Today I suddently got this weird message, when I tried to load more than 4 GB into Kontakt:

BACKGROUND LOADING WARNING:
Your memory is getting low.

I have 64 GB RAM and it isn't getting low.
Funny, it seems like suddently kontakt is beheaving like a 32 bit plugin (I use 64 bit and Cubase 10 - as far as I know cubase doesn't even support 32 bit plugins anymore).
This morning I installed my maschine libraries and software - maybe something has changed then?
I tried to uninstall maschine, re-installed Kontakt, but nothing worked. This happens both with the VST and with the standalone.
When I load an old project, where I have loaded 7 GB into kontakt, it works fine, but for every new project I'm dealing with this issue.

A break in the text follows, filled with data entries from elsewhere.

(* ===== verification/Syscall.v ===== *)
(** The system calls, [src/src/kernel/syscall.cpp], with
    [src/src/arch/x86_64/usermode.cpp].

    A call runs in the task that made it, with the file system, the memory of
    the task and the terminal ([Elf.World]) and the scheduler, the keyboard and
    the pending reader ([Interrupts.Kernel]).  A call that blocks ends with
    [SysBlocks] and a continuation; [resume] runs it once the task is
    scheduled again, when [space] is that task's memory once more.  A user
    string is read byte by byte up to its terminator; [fuel] bounds its
    length.  [frame] is the address of the frame that [int 32] pushes when the
    call gives up the processor. *)

From Stdlib Require Import ZifyBool.
From S2P Require Import Prelude Io Libc Format Bytes Gdt Keyboard Scheduler SchedulerProofs Vfs VfsProofs Pic Timer.
From S2P Require Import Interrupts Terminal Printf UserSpace Elf.

Definition STDIN_FD : Z := 0.
Definition STDOUT_FD : Z := 1.
Definition STDERR_FD : Z := 2.
Definition FD_OFFSET : Z := 3.
Definition MAX_EXEC_ARGS : nat := 16.
Definition MAX_SPAWN_ARGS : nat := 16.
Definition BRK_REGION_START : Z := 0x50000000000.
Definition RED : Z := 0x4.
Definition WHITE : Z := 0xF.

Definition SYS_WRITE : Z := 0.
Definition SYS_EXIT : Z := 1.
Definition SYS_READ : Z := 2.
Definition SYS_OPEN : Z := 3.
Definition SYS_CLOSE : Z := 4.
Definition SYS_BRK : Z := 5.
Definition SYS_READDIR : Z := 6.
Definition SYS_EXEC : Z := 7.
Definition SYS_WAIT : Z := 8.
Definition SYS_SPAWN : Z := 9.

(** The fields of [Registers] that system calls use; the others stay as they are. *)
Record Registers := mkRegs { rax : Z; rdi : Z; rsi : Z; rdx : Z; rip : Z; rsp : Z }.

Definition set_rax (v : Z) (r : Registers) : Registers := mkRegs (u64 v) (rdi r) (rsi r) (rdx r) (rip r) (rsp r).

(** [argc] is the number of arguments. *)
Record SpawnParams := mkSpawn { sp_path : list Z; sp_argv : list (list Z) }.

(** Where a blocked call goes on. *)
Inductive Cont := ReadAgain (user_fd user_ptr length : Z) | WaitDone (target : Z).

Inductive SysResult :=
| SysReturns (v : Z)
| SysBlocks (c : Cont)
| SysExits (k : kill_result).

(** What becomes of the caller: back to user mode with these registers, or not yet. *)
Inductive Dispatched :=
| ToUser (r : Registers)
| Blocks (c : Cont)
| Exits (k : kill_result).

(** What a new task does: it enters user mode or has exited. *)
Inductive Started :=
| EnterUser (entry stack cs ss argc argv : Z)
| NotStarted (k : kill_result).

Record Sys (W M P E Q : Type) := mkSys {
  proc : World W M P;
  kern : Kernel E Q;
  g_input_row : Z;
  g_input_col : Z;
  g_spawn_params : SpawnParams;
}.
Arguments mkSys {W M P E Q}.
Arguments proc {W M P E Q}.
Arguments kern {W M P E Q}.
Arguments g_input_row {W M P E Q}.
Arguments g_input_col {W M P E Q}.
Arguments g_spawn_params {W M P E Q}.

Definition set_brk (start current : Z) (t : Task) : Task :=
  mkTask (Scheduler.rsp t) (id t) (state t) (stack_base t) (kernel_stack_top t) start current
    (exit_code t) (waiting_parent t) (plm4_phys t) (next t).

Section Syscall.
Context {W M P E Q : Type} `{UserSpace M} `{PortIO P} `{TaskServices E} `{PortIO Q}.
(** A bound on the length of user strings, and the address of [spawnedTaskEntry]. *)
Context (fuel : nat) (spawnedTaskEntry_addr : Z).
Implicit Types y : Sys W M P E Q.

Definition with_proc y (w : World W M P) : Sys W M P E Q := mkSys w (kern y) (g_input_row y) (g_input_col y) (g_spawn_params y).
Definition with_kern y (k : Kernel E Q) : Sys W M P E Q := mkSys (proc y) k (g_input_row y) (g_input_col y) (g_spawn_params y).
Definition on_sched y (s : Sched E) : Sys W M P E Q := with_kern y (with_sched (kern y) s).
Definition on_space y (m : M) : Sys W M P E Q := with_proc y (with_space (proc y) m).
Definition on_vfs y (v : Vfs W) : Sys W M P E Q := with_proc y (with_vfs (proc y) v).
Definition on_term y (t : Terminal P) : Sys W M P E Q := with_proc y (mkWorld (vfs (proc y)) (space (proc y)) t).

(** ** User memory *)

Fixpoint peek_all (a : Z) (n : nat) (m : M) : outcome (list Z) :=
  match n with
  | O => mret []
  | S n' => c ← us_peek a m; l ← peek_all (a + 1) n' m; mret (c :: l)
  end.

(** The string at [a]. *)
Fixpoint user_string (fuel : nat) (a : Z) (m : M) : outcome (list Z) :=
  match fuel with
  | O => Halt
  | S fuel' => c ← us_peek a m; if c =? 0 then mret [] else l ← user_string fuel' (a + 1) m; mret (c :: l)
  end.

(** [user_argv[i]] *)
Definition user_word (a : Z) (m : M) : outcome Z := bs ← peek_all a 8 m; mret (little_endian_to_Z 8 bs).

(** The loop of [copyUserArgv] and [sysSpawn]: [n] more arguments at most,
    each cut to 63 characters. *)
Fixpoint copy_argv (n : nat) (user_argv : Z) (m : M) : outcome (list (list Z)) :=
  match n with
  | O => mret []
  | S n' =>
      str_ptr ← user_word user_argv m;
      if str_ptr =? 0 then mret [] else
      str ← user_string fuel str_ptr m;
      l ← copy_argv n' (user_argv + 8) m;
      mret (take 63 str :: l)
  end.

(** [None] is the result [false]. *)
Definition copyUserArgv (argv_user_ptr : Z) (m : M) : outcome (option (list (list Z))) :=
  argv ← copy_argv MAX_EXEC_ARGS argv_user_ptr m;
  mret (if (length argv =? 0)%nat then None else Some argv).

(** ** The calls *)

Fixpoint write_console (n : nat) (a : Z) (m : M) (t : Terminal P) : outcome (Terminal P) :=
  match n with
  | O => mret t
  | S n' =>
      c ← us_peek a m;
      if c =? 0 then mret t else
      t ← putChar c t; write_console n' (a + 1) m t
  end.

Definition sysWrite (user_fd user_ptr length : Z) y : outcome (SysResult * Sys W M P E Q) :=
  let length := if 4096 <? length then 4096 else length in
  if (user_fd =? STDOUT_FD) || (user_fd =? STDERR_FD) then
    t ← write_console (Z.to_nat length) user_ptr (space (proc y)) (term (proc y));
    mret (SysReturns length, on_term y t)
  else if user_fd =? STDIN_FD then mret (SysReturns (-1), y) else
  let vfs_fd := s32 (user_fd - FD_OFFSET) in
  match get_file vfs_fd (vfs (proc y)) with
  | None => mret (SysReturns (-1), y)
  | Some _ =>
      buf ← peek_all user_ptr (Z.to_nat length) (space (proc y));
      '(n, v) ← Vfs.write vfs_fd buf (vfs (proc y));
      mret (SysReturns n, on_vfs y v)
  end.

(** The id of [Scheduler::currentTask()], for the keyboard's test of the focus. *)
Definition current_id y : option Z := id <$> tasks (sched (kern y)) !! g_current (sched (kern y)).

Definition on_keyboard y (kb : Keyboard) : Sys W M P E Q :=
  with_kern y (mkKernel (sched (kern y)) (timer (kern y)) kb (g_pending_stdin_reader (kern y)) (g_irq_handlers (kern y)) (Interrupts.ports (kern y))).

(** [while (i < length && Keyboard::hasChar()) buf[i++] = Keyboard::getChar();],
    [n] rounds at most. *)
Fixpoint read_stdin (n : nat) (buf i : Z) y : outcome (Z * Sys W M P E Q) :=
  match n with
  | O => mret (i, y)
  | S n' =>
      if negb (hasChar (current_id y) (keyboard (kern y))) then mret (i, y) else
      '(c, kb) ← getChar (current_id y) (keyboard (kern y));
      m ← us_poke (buf + i) c (space (proc y));
      read_stdin n' buf (i + 1) (on_space (on_keyboard y kb) m)
  end.

(** Body of the loop that waits for a character. *)
Definition wait_stdin (frame : Z) y : outcome (Sys W M P E Q) :=
  let k := kern y in
  let k := mkKernel (sched k) (timer k) (setOnCharCallback (Some WAKE_STDIN_READER) (keyboard k)) (currentTask (sched k))
    (g_irq_handlers k) (Interrupts.ports k) in
  s ← blockCurrent frame (sched k);
  mret (with_kern y (with_sched k s)).

Definition sysRead (frame user_fd user_ptr length : Z) y : outcome (SysResult * Sys W M P E Q) :=
  let length := if 4096 <? length then 4096 else length in
  if user_fd =? STDIN_FD then
    if negb (hasChar (current_id y) (keyboard (kern y))) then
      y ← wait_stdin frame y; mret (SysBlocks (ReadAgain user_fd user_ptr length), y)
    else '(i, y) ← read_stdin (Z.to_nat length) user_ptr 0 y; mret (SysReturns i, y)
  else if (user_fd =? STDOUT_FD) || (user_fd =? STDERR_FD) then mret (SysReturns (-1), y) else
  let vfs_fd := s32 (user_fd - FD_OFFSET) in
  '(n, data, v) ← Vfs.read vfs_fd length (vfs (proc y));
  m ← poke_all user_ptr data (space (proc y));
  mret (SysReturns n, with_proc y (mkWorld v m (term (proc y)))).

Definition sysOpen (user_path_ptr : Z) y : outcome (SysResult * Sys W M P E Q) :=
  path ← user_string fuel user_path_ptr (space (proc y));
  '(vfs_fd, v) ← Vfs.open path (vfs (proc y));
  mret (SysReturns (if vfs_fd =? INVALID_FD then -1 else vfs_fd + FD_OFFSET), on_vfs y v).

Definition sysClose (user_fd : Z) y : outcome (SysResult * Sys W M P E Q) :=
  if user_fd <? FD_OFFSET then mret (SysReturns (-1), y) else
  v ← Vfs.close (user_fd - FD_OFFSET) (vfs (proc y));
  mret (SysReturns 0, on_vfs y v).

(** The loop of [sysBrk]; [false] is the early return. *)
Fixpoint grow_brk (n : nat) (addr : Z) (m : M) : outcome (bool * M) :=
  match n with
  | O => mret (true, m)
  | S n' =>
      '(ok, m) ← us_map addr (PAGE_WRITABLE .| PAGE_USER) m;
      if (ok : bool) then grow_brk n' (addr + PAGE_SIZE) m else mret (false, m)
  end.

Definition page_end (a : Z) : Z := u64 (a + PAGE_SIZE - 1) .& u64 (.~ (PAGE_SIZE - 1)).

Definition sysBrk (requested_end : Z) y : outcome (SysResult * Sys W M P E Q) :=
  let s := sched (kern y) in
  let task := currentTask s in
  if task =? 0 then mret (SysReturns (-1), y) else
  t ← get_task task s;
  s ← (if brk_start t =? 0 then
         let st := u64 (BRK_REGION_START + id t * 0x10000000) in mod_task task (set_brk st st) s
       else mret s);
  t ← get_task task s;
  if requested_end =? 0 then mret (SysReturns (brk_current t), on_sched y s) else
  if requested_end <=? brk_current t then mret (SysReturns (brk_current t), on_sched y s) else
  let old_page_end := page_end (brk_current t) in
  let new_page_end := page_end requested_end in
  '(ok, m) ← grow_brk (page_count old_page_end new_page_end) old_page_end (space (proc y));
  let y := on_space y m in
  if negb ok then mret (SysReturns (brk_current t), on_sched y s) else
  s ← mod_task task (set_brk (brk_start t) requested_end) s;
  mret (SysReturns requested_end, on_sched y s).

(** [Scheduler::exitTask] from here: the keyboard's focus is the one of [keyboard]. *)
Definition exit_current (code : Z) y : outcome (kill_result * Sys W M P E Q) :=
  let s := sched (kern y) in
  let s := mkSched (tasks s) (frames s) (g_current s) (Scheduler.g_tail s) (g_next_id s) (g_started s) (g_pending_cleanup s)
    (g_next_task_rsp s) (tss_rsp0 s) (cpu_cr3 s) (getFocus (keyboard (kern y))) (env s) in
  '(r, s) ← exitTask code s;
  mret (r, on_sched (on_keyboard y (setFocus (kbd_focus s) (keyboard (kern y)))) s).

Definition sysExit (code : Z) y : outcome (SysResult * Sys W M P E Q) :=
  let y := mkSys (proc y) (kern y) (row (term (proc y))) (column (term (proc y))) (g_spawn_params y) in
  '(r, y) ← exit_current (s32 code) y;
  mret (SysExits r, y).

(** The 64 bytes of [entry.name]: the name, its terminator, and behind it
    what was on the stack. *)
Definition name_field (junk name : list Z) : list Z := take 64 (name ++ [0] ++ drop (S (length name)) junk).

Definition sysReaddir (junk : list Z) (path_ptr index out_entry_ptr : Z) y : outcome (SysResult * Sys W M P E Q) :=
  path ← user_string fuel path_ptr (space (proc y));
  '(e, v) ← Vfs.listDirectory path index (vfs (proc y));
  let y := on_vfs y v in
  match e with
  | None => mret (SysReturns 0, y)
  | Some entry =>
      m ← poke_all out_entry_ptr (name_field junk (de_name entry)) (space (proc y));
      m ← us_poke (out_entry_ptr + 64) (if de_is_directory entry then 1 else 0) m;
      mret (SysReturns 1, on_space y m)
  end.

Definition sysExec (r : Registers) (path_ptr argv_ptr : Z) y : outcome (Registers * Sys W M P E Q) :=
  args ← copyUserArgv argv_ptr (space (proc y));
  match args with
  | None => mret (set_rax (-1) r, y)
  | Some argv =>
      path ← user_string fuel path_ptr (space (proc y));
      '(entry, stack_top, argv_user_ptr, w) ← Elf.load path argv (proc y);
      let y := with_proc y w in
      if entry =? 0 then mret (set_rax (-1) r, y) else
      mret (mkRegs (rax r) (Z.of_nat (length argv)) argv_user_ptr (rdx r) entry stack_top, y)
  end.

Definition sysWait (frame task_id : Z) y : outcome (SysResult * Sys W M P E Q) :=
  target ← findTaskById task_id (sched (kern y));
  '(r, s) ← waitForTask task_id frame (sched (kern y));
  mret (match r with WaitReturns c => SysReturns c | WaitBlocks => SysBlocks (WaitDone target) end, on_sched y s).

Definition enter (entry_point user_stack argc argv_user_ptr : Z) : Started :=
  EnterUser entry_point user_stack GDT_USER_CODE GDT_USER_DATA argc argv_user_ptr.

Definition spawnedTaskEntry y : outcome (Started * Sys W M P E Q) :=
  let path := sp_path (g_spawn_params y) in
  let argv := sp_argv (g_spawn_params y) in
  '(entry, stack_top, argv_user_ptr, w) ← Elf.load path argv (proc y);
  let y := with_proc y w in
  if entry =? 0 then
    t ← printf (chars "%r[spawn] failed to load ELF %s" ++ [10] ++ chars "%r") [ArgInt RED; ArgStr (Some path); ArgInt WHITE]
      (term (proc y));
    '(r, y) ← exit_current (-1) (on_term y t);
    mret (NotStarted r, y)
  else mret (enter entry stack_top (Z.of_nat (length argv)) argv_user_ptr, y).

Definition sysSpawn (path_ptr argv_ptr : Z) y : outcome (SysResult * Sys W M P E Q) :=
  path ← user_string fuel path_ptr (space (proc y));
  if 128 <=? Z.of_nat (length path) then mret (SysReturns (-1), y) else
  argv ← copy_argv MAX_SPAWN_ARGS argv_ptr (space (proc y));
  '(task, s) ← createTask spawnedTaskEntry_addr 16384 (sched (kern y));
  let y := mkSys (proc y) (with_sched (kern y) s) (g_input_row y) (g_input_col y) (mkSpawn path argv) in
  if task =? 0 then mret (SysReturns (-1), y) else
  t ← get_task task s;
  mret (SysReturns (id t), y).

(** The result of a call goes to [rax]. *)
Definition finish (r : Registers) (c : outcome (SysResult * Sys W M P E Q)) : outcome (Dispatched * Sys W M P E Q) :=
  '(res, y) ← c;
  mret (match res with SysReturns v => ToUser (set_rax v r) | SysBlocks k => Blocks k | SysExits k => Exits k end, y).

Definition syscall_dispatch (frame : Z) (junk : list Z) (r : Registers) y : outcome (Dispatched * Sys W M P E Q) :=
  if rax r =? SYS_WRITE then finish r (sysWrite (s32 (rdi r)) (rsi r) (rdx r) y) else
  if rax r =? SYS_READ then finish r (sysRead frame (s32 (rdi r)) (rsi r) (rdx r) y) else
  if rax r =? SYS_OPEN then finish r (sysOpen (rdi r) y) else
  if rax r =? SYS_CLOSE then finish r (sysClose (s32 (rdi r)) y) else
  if rax r =? SYS_BRK then finish r (sysBrk (rdi r) y) else
  if rax r =? SYS_EXIT then finish r (sysExit (rdi r) y) else
  if rax r =? SYS_READDIR then finish r (sysReaddir junk (rdi r) (s32 (rsi r)) (rdx r) y) else
  if rax r =? SYS_EXEC then '(r, y) ← sysExec r (rdi r) (rsi r) y; mret (ToUser r, y) else
  if rax r =? SYS_SPAWN then finish r (sysSpawn (rdi r) (rsi r) y) else
  if rax r =? SYS_WAIT then finish r (sysWait frame (u32 (rdi r)) y) else
  t ← Terminal.write (chars "[syscall] unknown syscall number: ") (term (proc y));
  t ← Terminal.writeDec (rax r) t;
  t ← Terminal.write [10] t;
  mret (ToUser (set_rax (-1) r), on_term y t).

(** A blocked call goes on when its task runs again. *)
Definition resume (frame : Z) (r : Registers) (c : Cont) y : outcome (Dispatched * Sys W M P E Q) :=
  match c with
  | ReadAgain fd p n => finish r (sysRead frame fd p n y)
  | WaitDone target => code ← waitForTask_resume target (sched (kern y)); mret (ToUser (set_rax code r), y)
  end.

End Syscall.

Has anyone experienced similar things?

I use Windows 10, i7-6900K, Kontakt 5.8.1


----------



## Janos McKennitt (Dec 15, 2018)

Just want to mention that I fixed the probem. If anyone will run into these problems: for me it was a corrupt sample file. While I found out that this message just happens when loading one particular patch, after re-installing the library (or in my case: I found an old backup and replaced the "samples" folder) it's working fine again.


----------